***** Working data

(* ===== verification/Sample.v ===== *)
(** * A small policy

    The concrete policy the theorems are applied to.  Its symbol tables are
    filled with [hashtab_insert] and its index arrays are the result of
    [policydb_index], so it is what the modelled code makes of these data: two
    classes, four types (one of them bounded by another), two roles, one user,
    two sensitivities, five categories and a boolean. *)

From Stdlib Require Import Ascii String.
From S2P Require Import Prelude Ebitmap Hashtab Context Sidtab Avtab Policydb Mls PolicydbOps.

Definition table_of {D} (l : list (string * D)) : symtab D :=
  let '(_, s, _) := symtab_init (mk_symtab None 0) 16 [] in
  let t := fold_left (fun t '(key, d) => match hashtab_insert t key d [] with Some (_, t, _) => t | None => t end)
                     l (st_table s) in
  mk_symtab t (Z.of_nat (length l)).

Definition bitmap_of (l : list Z) : ebitmap :=
  fold_left (fun e b => match ebitmap_set_bit e b true [] with Some (_, e, _) => e | None => e end) l ebitmap_init.

Definition avtab_of (l : list (avtab_key * Z)) : avtab :=
  let '(_, h, _) := avtab_alloc avtab_zero 8 [] in
  fold_left (fun h '(key, d) => match avtab_insert h key d [] with Some (_, h, _) => h | None => h end) l h.

Definition level (sens : Z) (cats : list Z) : mls_level := mk_mls_level sens (bitmap_of cats).
Definition full_range : mls_range := mk_mls_range (level 1 []) (level 2 [0; 1; 2; 3; 4]).

Definition perms_process : symtab perm_datum := table_of [("fork"%string, mk_perm_datum 1); ("transition"%string, mk_perm_datum 2)].
Definition perms_file : symtab perm_datum := table_of [("read"%string, mk_perm_datum 1); ("write"%string, mk_perm_datum 2)].

(** [constrain file { write } ( u1 == u2 or not t2 == etc_t )] *)
Definition write_constraint : constraint_node :=
  mk_constraint_node 2
    [mk_constraint_expr CEXPR_ATTR CEXPR_USER CEXPR_EQ ebitmap_init;
     mk_constraint_expr CEXPR_NAMES (CEXPR_TYPE .| CEXPR_TARGET) CEXPR_EQ (bitmap_of [2]);
     mk_constraint_expr CEXPR_NOT 0 0 ebitmap_init;
     mk_constraint_expr CEXPR_OR 0 0 ebitmap_init].

Definition te_rules : list (avtab_key * Z) :=
  [(mk_avtab_key 1 3 2 AVTAB_ALLOWED, 3); (mk_avtab_key 2 3 2 AVTAB_ALLOWED, 7);
   (mk_avtab_key 2 4 2 AVTAB_AUDITALLOW, 1); (mk_avtab_key 1 2 1 AVTAB_ALLOWED, 2)].
Definition cond_rules : list (avtab_key * Z) :=
  [(mk_avtab_key 1 4 2 (AVTAB_ALLOWED .| AVTAB_ENABLED), 3);
   (mk_avtab_key 2 4 2 (AVTAB_ALLOWED .| AVTAB_ENABLED), 1)].

Definition sample_data : policydb :=
  let p := policydb_zero in
  let p := set_mls_enabled p true in
  let p := set_p_commons p (table_of []) in
  let p := set_p_classes p
    (table_of [("process"%string, mk_class_datum 1 None None perms_process [] []);
               ("file"%string, mk_class_datum 2 None None perms_file [write_constraint] [])]) in
  let p := set_p_roles p
    (table_of [(OBJECT_R, mk_role_datum 1 0 (bitmap_of [0]) ebitmap_init);
               ("staff_r"%string, mk_role_datum 2 0 (bitmap_of [1]) (bitmap_of [0; 1; 3]))]) in
  let p := set_p_types p
    (table_of [("init_t"%string, mk_type_datum 1 0 1 0); ("user_t"%string, mk_type_datum 2 1 1 0);
               ("etc_t"%string, mk_type_datum 3 0 1 0); ("tmp_t"%string, mk_type_datum 4 0 1 0)]) in
  let p := set_p_users p
    (table_of [("root"%string, mk_user_datum 1 0 (bitmap_of [0; 1]) full_range (level 1 []))]) in
  let p := set_bool_store p [mk_cond_bool_datum 1 1] in
  let p := set_p_bools p (table_of [("allow_tmp"%string, 0%nat)]) in
  let p := set_p_levels p
    (table_of [("s0"%string, mk_level_datum (level 1 [0; 1; 2; 3; 4]) 0);
               ("s1"%string, mk_level_datum (level 2 [0; 1; 2; 3; 4]) 0)]) in
  let p := set_p_cats p
    (table_of [("c0"%string, mk_cat_datum 1 0); ("c1"%string, mk_cat_datum 2 0); ("c2"%string, mk_cat_datum 3 0);
               ("c3"%string, mk_cat_datum 4 0); ("c4"%string, mk_cat_datum 5 0)]) in
  let p := set_te_avtab p (avtab_of te_rules) in
  let p := set_te_cond_avtab p (avtab_of cond_rules) in
  let p := set_cond_list p [mk_cond_node 1 [mk_cond_expr 1 1] [0%nat; 1%nat] []] in
  let p := set_type_attr_map_array p [bitmap_of [0]; bitmap_of [1]; bitmap_of [2]; bitmap_of [3]] in
  let p := set_policyvers p POLICYDB_VERSION_MAX in
  let p := set_process_class p 1 in
  set_process_trans_perms p 2.

Definition sample : policydb :=
  match policydb_index sample_data [] with Some (_, p, _) => p | None => policydb_zero end.

(** The indexing succeeds. *)
Lemma sample_indexed : (fun r => r.1.1) <$> policydb_index sample_data [] = Some 0.
Proof. vm_compute. reflexivity. Qed.

Definition init_ctx : context := mk_context 1 2 1 0 full_range None.
Definition user_ctx : context := mk_context 1 2 2 0 (mk_mls_range (level 1 []) (level 2 [0; 1; 2; 4])) None.
Definition etc_ctx : context := mk_context 1 1 3 0 (mk_mls_range (level 1 [1; 2]) (level 1 [1; 2])) None.
Definition tmp_ctx : context := mk_context 1 1 4 0 (mk_mls_range (level 1 []) (level 1 [])) None.

Lemma sample_contexts_valid :
  policydb_context_isvalid sample init_ctx = Some true /\ policydb_context_isvalid sample user_ctx = Some true /\
  policydb_context_isvalid sample etc_ctx = Some true /\ policydb_context_isvalid sample tmp_ctx = Some true.
Proof. vm_compute. done. Qed.

Lemma sample_bounds : policydb_bounds_sanity_check sample = Some 0.
Proof. vm_compute. reflexivity. Qed.

(** ** The parts are well-formed *)

(** With enough memory a bit is set. *)
Lemma add_node_kmem ns hb bit v rc e m : ebitmap_add_node ns hb bit v [] = Some (rc, e, m) -> rc = 0 /\ m = [].
Proof.
  unfold ebitmap_add_node. destruct v; cbn [negb kalloc]; [|by intros [= <- _ <-]].
  intros H. apply bind_Some in H as (new & _ & H). by injection H as <- _ <-.
Qed.

Lemma set_bit_kmem prev ns hb bit v rc e m :
  ebitmap_set_bit_nodes prev ns hb bit v [] = Some (rc, e, m) -> rc = 0 /\ m = [].
Proof.
  revert prev rc e m. induction ns as [|n ns IH]; intros prev rc e m; cbn [ebitmap_set_bit_nodes]; [apply add_node_kmem|].
  destruct (en_startbit n <=? bit); [|apply add_node_kmem]. destruct (bit <? _).
  - destruct v; intros H; apply bind_Some in H as (n' & _ & H); [by injection H as <- _ <-|].
    destruct (_ <? _); by injection H as <- _ <-.
  - intros H. apply bind_Some in H as ([[rc' e'] m'] & H & Heq). injection Heq as <- _ <-. by eapply IH.
Qed.

Lemma set_bit_mem cat bit :
  ebitmap_canon cat -> 0 <= bit < 2 ^ 31 ->
  exists cat' m', ebitmap_set_bit cat bit true [] = Some (0, cat', m') /\ ebitmap_canon cat' /\
    forall b, ebit cat' b = (b =? bit) || ebit cat b.
Proof.
  intros Hc Hb. destruct (set_bit_spec cat bit true [] (canon_wf _ Hc)) as (rc & cat' & m' & H & _ & Hcan & Hcase);
    [lia|rewrite EBITMAP_SIZE_val; pose proof (Z.mod_pos_bound bit 128); lia|].
  assert (rc = 0) as -> by (by eapply set_bit_kmem in H as [-> _]).
  exists cat', m'. split; [done|]. split; [by apply Hcan|]. destruct Hcase as [[_ Hbits]|([=] & _)].
  intros b. rewrite Hbits. case_decide; destruct (Z.eqb_spec b bit); done.
Qed.

Lemma bitmap_of_canon l :
  Forall (fun b => 0 <= b < 2 ^ 31) l -> ebitmap_canon (bitmap_of l) /\ forall b, ebit (bitmap_of l) b = bool_decide (b ∈ l).
Proof.
  unfold bitmap_of. intros HF.
  assert (forall e, ebitmap_canon e ->
    let e' := fold_left (fun e b => match ebitmap_set_bit e b true [] with Some (_, e, _) => e | None => e end) l e in
    ebitmap_canon e' /\ forall b, ebit e' b = bool_decide (b ∈ l) || ebit e b) as H.
  { induction HF as [|x l Hx HF IH]; intros e He; cbn [fold_left].
    - split; [done|]. intros b. by rewrite bool_decide_false by apply not_elem_of_nil.
    - destruct (set_bit_mem e x He Hx) as (e1 & m1 & E1 & He1 & Hb1). rewrite E1. destruct (IH e1 He1) as [H1 H2]. split; [done|].
      intros b. rewrite H2, Hb1. rewrite (bool_decide_ext (b ∈ x :: l) (b = x \/ b ∈ l)) by apply elem_of_cons.
      rewrite bool_decide_or. destruct (bool_decide (b ∈ l)), (bool_decide_reflect (b = x)), (Z.eqb_spec b x); done || lia. }
  destruct (H ebitmap_init ebitmap_init_canon) as [H1 H2]. split; [done|]. intros b. by rewrite H2, ebit_init, orb_false_r.
Qed.

(** A table filled by [avtab_insert] is well-formed. *)
Lemma avtab_of_wf l : Forall (fun x => key_ok x.1) l -> avtab_wf (avtab_of l).
Proof.
  intros HF. unfold avtab_of. pose proof (avtab_alloc_spec avtab_zero 8 [] ltac:(lia)) as Ha.
  destruct (avtab_alloc avtab_zero 8 []) as [[rc h] m] eqn:Eal.
  assert (avtab_wf h) as Hh.
  { destruct Ha as (_ & [(_ & [=] & _)|[(_ & _ & _ & Hw & _)|(Hrc & _)]]); [done|].
    vm_compute in Eal. injection Eal as <- _ _. done. }
  clear Ha Eal. revert h Hh. induction HF as [|[key d] l Hk _ IH]; intros h Hh; cbn [fold_left]; [done|].
  destruct (avtab_insert_spec h key d [] Hh Hk) as (rc1 & h1 & m1 & -> & Hcase). apply IH.
  destruct Hcase as [(_ & _ & ->)|[(_ & _ & ->)|[(_ & _ & ->)|(_ & _ & Hw & _)]]]; done.
Qed.

Lemma sample_tables : te_avtab sample = avtab_of te_rules /\ te_cond_avtab sample = avtab_of cond_rules.
Proof. split; vm_compute; reflexivity. Qed.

**********

#### Assignment:
What is wanted is an exact repeat of the lines from the one with "vm_compute in Eal." through the last line of the listing above, and no other text.

#### Response to the task:
    vm_compute in Eal. injection Eal as <- _ _. done. }
  clear Ha Eal. revert h Hh. induction HF as [|[key d] l Hk _ IH]; intros h Hh; cbn [fold_left]; [done|].
  destruct (avtab_insert_spec h key d [] Hh Hk) as (rc1 & h1 & m1 & -> & Hcase). apply IH.
  destruct Hcase as [(_ & _ & ->)|[(_ & _ & ->)|[(_ & _ & ->)|(_ & _ & Hw & _)]]]; done.
Qed.

Lemma sample_tables : te_avtab sample = avtab_of te_rules /\ te_cond_avtab sample = avtab_of cond_rules.
Proof. split; vm_compute; reflexivity. Qed.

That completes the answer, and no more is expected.